El papa León XIV exhortó este domingo, 7 de junio, a los católicos españoles a no despreciar al hermano y salir del 'egoísmo, la indiferencia y de una fe cómoda y privada' para comprometerse con 'el bien común', en una multitudinaria misa ante más de 1,2 millones de personas en la plaza de Cibeles de Madrid.
Nadie puede arrodillarse ante Dios y despreciar al hermano
Con esas palabras, León XIV recordó a los fieles la necesidad de 'romper las cadenas de todo egoísmo'. La misa, el acto más multitudinario de la visita del papa a España, precede a la procesión del Corpus Christi que recorrerá las calles de la capital.
Un homenaje a la tradición religiosa española
El papa inició su homilía con un homenaje a la tradición religiosa de España, al Corpus Christi y a sus 'solemnes procesiones', que 'han plasmado durante siglos la piedad, el arte, la música, la arquitectura y la vida del pueblo español'.
Después de la misa, el pontífice presidirá la procesión del Corpus Christi, y explicó que de esta manera 'Jesús camina por las calles, atraviesa las plazas, visita nuestros barrios, habita los lugares de nuestra vida cotidiana'.

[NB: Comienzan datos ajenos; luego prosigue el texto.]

(** X13: in a worker whose clock never runs backwards, whatever the outcome
    of the startup and whatever requests have been served, what the health
    and metrics queries report is never negative: the request total, the
    latency total, the uptime and the average latency. *)
Theorem worker_metrics_nonneg clock load qs :
  monotone_clock clock ->
  let w := worker_world clock load qs in
  let h := snd (run health_check w) in
  let m := snd (run get_metrics w) in
  0 <= total_requests h /\
  0 <= sentiment_service_latency_total_ms m /\
  0 <= uptime_seconds h /\
  0 <= sentiment_service_uptime_seconds m /\
  (0 <= avg_latency_ms h)%Q /\
  (0 <= sentiment_service_latency_avg_ms m)%Q.
Proof.
  intros Hm. cbv zeta. rewrite health_check_run, get_metrics_run.
  cbn [snd total_requests sentiment_service_latency_total_ms uptime_seconds
       sentiment_service_uptime_seconds avg_latency_ms sentiment_service_latency_avg_ms].
  unfold worker_world.
  set (w1 := fst (run (startup_event load) (initial_world clock))).
  destruct (startup_counters load (initial_world clock)) as (Hrc1 & Htl1).
  destruct (startup_frame load (initial_world clock)) as (Hcl1 & Hst1).
  fold w1 in Hrc1, Htl1, Hcl1, Hst1. cbn in Hrc1, Htl1, Hcl1, Hst1.
  destruct (serve_all_counters_grow qs w1) as (Hrc & Htl).
  destruct (serve_all_frame qs w1) as (Hcl & Hst & _).
  rewrite Hcl1 in Htl. specialize (Htl Hm).
  assert (Htl0 : 0 <= total_latency_ms (serve_all qs w1)) by lia.
  assert (Hup : 0 <= to_int (wall_clock (serve_all qs w1) (ticks (serve_all qs w1))
                             - start_time (serve_all qs w1))%Q).
  { rewrite Hcl, Hst, Hcl1, Hst1.
    pose proof (monotone_clock_from_zero clock (ticks (serve_all qs w1)) Hm) as H0.
    rewrite to_int_floor by lra.
    change 0 with (Qfloor 0). apply Qfloor_resp_le. lra. }
  assert (Havg : (0 <= round2 (avg_latency (serve_all qs w1)))%Q).
  { unfold round2.
    pose proof (avg_latency_nonneg _ Htl0) as Ha.
    assert (Hy : (0 <= avg_latency (serve_all qs w1) * inject_Z 100)%Q)
      by (apply Qmult_le_0_compat; [exact Ha | discriminate]).
    pose proof (round_half_even_nonneg _ Hy) as Hn.
    apply b64_nonneg. unfold Qle. cbn [Qnum Qden]. lia. }
  repeat split; try assumption; lia.
Qed.

Lemma worker_metrics_nonneg_witness :
  let w := worker_world Sample.clock (Returned Sample.pipe)
             [POST_analyze_batch (mkBatchSentimentRequest Sample.texts3)] in
  0 <= uptime_seconds (snd (run health_check w)) /\
  total_requests (snd (run health_check w)) = 3.
Proof.
  cbv zeta. split; [|reflexivity].
  destruct (worker_metrics_nonneg Sample.clock (Returned Sample.pipe)
              [POST_analyze_batch (mkBatchSentimentRequest Sample.texts3)]
              sample_clock_monotone) as (_ & _ & Hup & _).
  exact Hup.
Defined.
(** * The weekly window *)

(** C6, amended: for every reference date up to 26 December 9999, the
    Weekly window that [save_goal] and [get_current_goal] compute starts on
    a Monday no later than the date and ends on the Sunday six days after
    that Monday, no earlier than the date; for a Thursday it runs from
    three days before to three days after.  [get_current_goal] looks up
    the row of that window and [save_goal] returns. *)
Theorem weekly_window_monday_to_sunday today :
  valid today = true ->
  PyDate.leb today (Date 9999 12 26) = true ->
  exists s e,
    period_window Weekly_goal today = Ok (s, e)
    /\ valid s = true /\ valid e = true
    /\ strftime_A s = "Monday"%string /\ strftime_A e = "Sunday"%string
    /\ toordinal e = toordinal s + 6
    /\ PyDate.leb s today = true /\ PyDate.leb today e = true
    /\ (strftime_A today = "Thursday"%string ->
        toordinal s = toordinal today - 3 /\ toordinal e = toordinal today + 3)
    /\ (forall d,
          get_current_goal Weekly_goal today d
          = Ok (List.find (goal_matches Weekly_goal s e) (goals d)))
    /\ (forall target now d,
          is_ok (save_goal Weekly_goal target today now d) = true).
Proof.
  intros V B.
  apply leb_toordinal in B; [|done..].
  change (toordinal (Date 9999 12 26)) with 3652054 in B.
  pose proof (toordinal_range today V) as [R _].
  pose proof (weekday_range today) as W.
  destruct (week_start (toordinal today) R) as [Hs Hw].
  fold (weekday today) in Hs, Hw.
  assert (Hs' : toordinal today - weekday today + 6 <= 3652054).
  { clear - Hs Hw B. Z.div_mod_to_equations. lia. }
  set (s := fromordinal (toordinal today - weekday today)).
  assert (Os : toordinal s = toordinal today - weekday today)
    by apply toordinal_fromordinal.
  set (e := fromordinal (toordinal s + 6)).
  assert (Oe : toordinal e = toordinal s + 6) by apply toordinal_fromordinal.
  assert (Vs : valid s = true)
    by (apply fromordinal_valid; unfold MAXORDINAL; lia).
  assert (Ve : valid e = true)
    by (apply fromordinal_valid; unfold MAXORDINAL; lia).
  assert (We : weekday e = 6).
  { unfold weekday. rewrite Oe, Os.
    replace (toordinal today - weekday today + 6 + 6)
      with (6 + (toordinal today - weekday today + 6)) by lia.
    rewrite <- Z.add_mod_idemp_r, Hw by lia. reflexivity. }
  assert (Hwin : period_window Weekly_goal today = Ok (s, e)).
  { unfold period_window.
    rewrite sub_days_ok by (unfold MAXORDINAL; lia). cbn [rbind].
    fold s. rewrite add_days_ok by (unfold MAXORDINAL; lia). reflexivity. }
  exists s, e.
  split; [exact Hwin|]. split; [exact Vs|]. split; [exact Ve|].
  split. { apply (strftime_A_weekday s 0); [lia|]. unfold weekday. by rewrite Os. }
  split. { by apply (strftime_A_weekday e 6). }
  split; [exact Oe|].
  split. { apply leb_toordinal; [done..|lia]. }
  split. { apply leb_toordinal; [done..|lia]. }
  split. { intros H. apply (strftime_A_weekday today 3) in H; lia. }
  split.
  - intros d. unfold get_current_goal. rewrite Hwin. reflexivity.
  - intros target now d. unfold save_goal. rewrite Hwin. cbn [rbind].
    by destruct (List.find _ _).
Qed.
(* ===== verification/_CoqProject ===== *)
-Q . S2P
Prelude.v
Sha256.v
Float64.v
Sha256d.v
Worker.v
Arbitration.v
Bech32.v
Base58.v
Script.v
Utf8.v
Json.v
Text.v
Metrics.v
Poolproto.v
StratumV1.v
V1Jobs.v
V1System.v
V1Calls.v
Wire.v
Frame.v
Messages.v
Seed.v
Wallet.v
StratumV2.v
Config.v
Reconnect.v
EngineStats.v
EngineV2.v
EngineV1.v
EngineSession.v
Provider.v
EngineArb.v
EngineSystem.v
FanIn.v
Rates.v
Quoting.v
JsonOut.v
WordList.v
EngineSetup.v
EngineMetrics.v
EngineTick.v
EngineDial.v
Daemon.v
Suggest.v
LogFile.v
WalletCmd.v
Doctor.v
DoctorChecks.v
I18n.v
Tui.v
HttpServer.v
Logger.v
Gpu.v
Flags.v
ConfigCmd.v
RunCmd.v
MainCmd.v
Noise.v
RateSources.v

Él es el Dios cercano que camina con su pueblo, el Señor de la historia, consuelo de los débiles, luz para las familias, esperanza para los enfermos, paz para quien sufre. El Cristo que pasa por las calles en la custodia es el mismo que se identifica con los pobres, los abatidos, los que están solos y desamparados
La ceremonia religiosa es el acto más multitudinario de la visita del sumo pontífice a este país.